-- Instructions for the task --
Nothing is needed except the lines below that run from the one with "([None] is the" through the one with "(** ipc/sem.c:478-503 the", repeated exactly.

-- Records to process --
..........

(** ipc/sem.c:175-365 [sys_semctl] (copies to and from user memory do not
    sleep in the model) *)
Definition sys_semctl (semid semnum cmd : Z) (x : semctl_arg) (now : Z) (m : sem_state) (s : kstate) :
    semctl_step :=
  if (semid <? 0) || (semnum <? 0) || (cmd <? 0) then CtlReturns (- EINVAL) OutNone m s
  else if existsb (Z.eqb cmd) [IPC_INFO; SEM_INFO; SEM_STAT] then
    let '(r, out) := semctl_info semid cmd x m s in CtlReturns r out m s
  else match sem_lookup semid m with
  | inl e => CtlReturns e OutNone m s
  | inr a =>
      if sem_nsems (get_set m a) <=? semnum then CtlReturns (- EINVAL) OutNone m s
      else match semctl_checks a semnum cmd x m s with
      | CheckReturns r => CtlReturns r OutNone m s
      | CheckRemoves => CtlRemoves a (freeary_begin (semid mod SEMMNI) a m)
      | CheckGoesOn =>
          match sem_lookup semid m with
          | inl _ => CtlReturns (- EIDRM) OutNone m s
          | inr _ => let '(r, out, m, s) := semctl_act a semnum cmd x now m s in CtlReturns r out m s
          end
      end
  end.

(** ** [semop] *)

(** ipc/sem.c:395-408 the first pass over the operations: [None] when a
    semaphore number is too large, else whether there are undos, changes and
    increments *)
Fixpoint semop_scan (nsems : Z) (sops : list sembuf) : option (bool * bool * bool) :=
  match sops with
  | [] => Some (false, false, false)
  | sop :: sops =>
      if nsems <? sem_num sop then None else
      '(undos, alter, incr) ← semop_scan nsems sops;
      Some (flag (sem_flg sop) SEM_UNDO || undos,
            negb (sem_op sop =? 0) || alter,
            (0 <? sem_op sop) || incr)
  end.

(** ipc/sem.c:423-426 the caller's undo structure of a semaphore *)
Definition find_undo (semid num : Z) (m : sem_state) (s : kstate) : option nat :=
  snd <$> list_find (fun u => match undos m !! u with
                              | Some x => (un_semid x =? semid) && (un_sem_num x =? num)
                              | None => false
                              end = true) (default [] (semun m !! current s)).

(** ipc/sem.c:419-441 every operation with [SEM_UNDO] gets an undo structure;
    [mem] tells how many allocations succeed *)
Fixpoint add_undos (semid : Z) (a : nat) (sops : list sembuf) (mem : nat) (m : sem_state) (s : kstate) :
    bool * sem_state :=
  match sops with
  | [] => (true, m)
  | sop :: sops =>
      if negb (flag (sem_flg sop) SEM_UNDO) then add_undos semid a sops mem m s
      else match find_undo semid (sem_num sop) m s, mem with
      | Some _, _ => add_undos semid a sops mem m s
      | None, O => (false, m)
      | None, S mem =>
          let u := brk m in
          let m := m <| undos ::= <[u := mk_sem_undo semid 0 (sem_num sop)]> |> <| brk ::= S |>
                     <| semun ::= fun h => <[current s := u :: default [] (h !! current s)]> h |> in
          add_undos semid a sops mem (upd_set a (fun x => x <| undo ::= cons u |>) m) s
      end
  end.

(** ipc/sem.c:448-476 can all operations be done now?  The semaphore with the
    number of an operation is read even when it is the one after the last
    ([None] is the memory after the array). *)
Inductive semop_verdict :=
| OpsReady
| OpsFail (err : Z)
| OpsSleep (num : Z) (zero : bool).
Fixpoint semop_check (base : list sem) (sops : list sembuf) (pending : bool) : option semop_verdict :=
  match sops with
  | [] => Some OpsReady
  | sop :: sops =>
      curr ← (if sem_num sop <? 0 then None else base !! Z.to_nat (sem_num sop));
      if SEMVMX <? sem_op sop + semval curr then Some (OpsFail (- ERANGE))
      else if (sem_op sop =? 0) && ctrue (semval curr) then
        if flag (sem_flg sop) IPC_NOWAIT then Some (OpsFail (- EAGAIN))
        else if pending then Some (OpsFail (- EINTR))
        else Some (OpsSleep (sem_num sop) true)
      else if sem_op sop + semval curr <? 0 then
        if flag (sem_flg sop) IPC_NOWAIT then Some (OpsFail (- EAGAIN))
        else if pending then Some (OpsFail (- EINTR))
        else Some (OpsSleep (sem_num sop) false)
      else semop_check base sops pending
  end.

(** ipc/sem.c:481-484 one operation on its semaphore *)
Definition apply_op (pd : Z) (sop : sembuf) (c : sem) : sem :=
  c <| sempid := s16 pd |> <| semval ::= fun v => u16 (v + sem_op sop) |>.

(** ipc/sem.c:478-503 the operations are done: the state, whether some
    semaphore became 0, and the value of the last one *)
Fixpoint semop_apply (semid : Z) (a : nat) (sops : list sembuf) (zero : bool) (last : Z)
    (m : sem_state) (s : kstate) : sem_state * bool * Z :=
  match sops with
  | [] => (m, zero, last)
  | sop :: sops =>
      let num := sem_num sop in
      let c := apply_op (pid (cur s)) sop (znth sem0 (sem_base (get_set m a)) num) in
      let m := upd_set a (fun x => x <| sem_base ::= fun l => zupd l num c |>) m in
      let m :=
        if flag (sem_flg sop) SEM_UNDO then
          match find_undo semid num m s with
          | Some u => m <| undos ::= alter (fun x => x <| semadj ::= fun v => s16 (v - sem_op sop) |>) u |>
          | None => m
          end
        else m in
      semop_apply semid a sops (zero || (semval c =? 0)) (semval c) m s
  end.

(** A [semop] in progress: returned, asleep on a queue of the set, reading the
    memory after the semaphores, or task 0 trying to sleep. *)
Inductive semop_step :=
| OpReturns (r : Z) (m : sem_state) (s : kstate)
| OpSleeps (num : Z) (zero : bool) (m : sem_state) (s : kstate)
| OpFaults
| OpPanics.

(** ipc/sem.c:445-510 [sys_semop] from the label [slept] on *)
Definition semop_slept (semid : Z) (a : nat) (sops : list sembuf) (incr : bool) (now : Z)
    (m : sem_state) (s : kstate) : semop_step :=
  let sma := get_set m a in
  if negb (seq (sem_perm sma) =? semid / SEMMNI) then OpReturns (- EIDRM) m s
  else match semop_check (sem_base sma) sops (signal_pending (cur s)) with
  | None => OpFaults
  | Some (OpsFail e) => OpReturns e m s
  | Some (OpsSleep num zero) =>
      let c := znth sem0 (sem_base sma) num in
      let c := if zero then c <| semzcnt ::= fun n => u16 (n + 1) |>
               else c <| semncnt ::= fun n => u16 (n + 1) |> in
      let m := upd_set a (fun x => x <| sem_base ::= fun l => zupd l num c |>) m in
      match interruptible_sleep_on (if zero then eventz sma else eventn sma) s with
      | None => OpPanics
      | Some (q, s) =>
          OpSleeps num zero
            (upd_set a (fun x => if zero then x <| eventz := q |> else x <| eventn := q |>) m) s
      end
  | Some OpsReady =>
      let '(m, zero, last) := semop_apply semid a sops false 0 m s in
      let m := upd_set a (fun x => x <| sem_otime := now |>) m in
      let s := if incr then wake_if (eventn (get_set m a)) s else s in
      let s := if zero then wake_if (eventz (get_set m a)) s else s in
      OpReturns last m s
  end.

(** ipc/sem.c:461-463 and 472-474 the sleeper runs again: it leaves the queue
    and its semaphore's count *)
Definition semop_wakes (semid : Z) (a : nat) (sops : list sembuf) (incr : bool) (num : Z) (zero : bool)
    (now : Z) (m : sem_state) (s : kstate) : semop_step :=
  let m := upd_set a (fun x =>
    let x := if zero then x <| eventz ::= fun q => sleep_exit q s |>
             else x <| eventn ::= fun q => sleep_exit q s |> in
    x <| sem_base ::= fun l =>
      let c := znth sem0 l num in
      zupd l num (if zero then c <| semzcnt ::= fun n => u16 (n - 1) |>
                  else c <| semncnt ::= fun n => u16 (n - 1) |>) |>) m in
  semop_slept semid a sops incr now m s.

(** ipc/sem.c:372-445 [sys_semop] from its entry; [tsops] is [None] for NULL *)
Definition sys_semop (semid : Z) (tsops : option (list sembuf)) (nsops : Z) (mem : nat) (now : Z)
    (m : sem_state) (s : kstate) : semop_step :=
  if (nsops <? 1) || (semid <? 0) then OpReturns (- EINVAL) m s
  else if SEMOPM <? nsops then OpReturns (- E2BIG) m s
  else match tsops with
  | None => OpReturns (- EFAULT) m s
  | Some tsops =>
      let sops := firstn (Z.to_nat nsops) tsops in
      match sem_slot m (semid mod SEMMNI) with
      | Ptr a =>
          match semop_scan (sem_nsems (get_set m a)) sops with
          | None => OpReturns (- EFBIG) m s
          | Some (undos, alter, incr) =>
              if negb (ipcperms (sem_perm (get_set m a)) (if alter then S_IWUGO else S_IRUGO) s)
              then OpReturns (- EACCES) m s
              else
                let '(ok, m) := if undos then add_undos semid a sops mem m s else (true, m) in
                if negb ok then OpReturns (- ENOMEM) m s
                else semop_slept semid a sops incr now m s
          end
      | _ => OpReturns (- EINVAL) m s
      end
  end.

..........

-- Response --
    ([None] is the memory after the array). *)
Inductive semop_verdict :=
| OpsReady
| OpsFail (err : Z)
| OpsSleep (num : Z) (zero : bool).
Fixpoint semop_check (base : list sem) (sops : list sembuf) (pending : bool) : option semop_verdict :=
  match sops with
  | [] => Some OpsReady
  | sop :: sops =>
      curr ← (if sem_num sop <? 0 then None else base !! Z.to_nat (sem_num sop));
      if SEMVMX <? sem_op sop + semval curr then Some (OpsFail (- ERANGE))
      else if (sem_op sop =? 0) && ctrue (semval curr) then
        if flag (sem_flg sop) IPC_NOWAIT then Some (OpsFail (- EAGAIN))
        else if pending then Some (OpsFail (- EINTR))
        else Some (OpsSleep (sem_num sop) true)
      else if sem_op sop + semval curr <? 0 then
        if flag (sem_flg sop) IPC_NOWAIT then Some (OpsFail (- EAGAIN))
        else if pending then Some (OpsFail (- EINTR))
        else Some (OpsSleep (sem_num sop) false)
      else semop_check base sops pending
  end.

(** ipc/sem.c:481-484 one operation on its semaphore *)
Definition apply_op (pd : Z) (sop : sembuf) (c : sem) : sem :=
  c <| sempid := s16 pd |> <| semval ::= fun v => u16 (v + sem_op sop) |>.

(** ipc/sem.c:478-503 the operations are done: the state, whether some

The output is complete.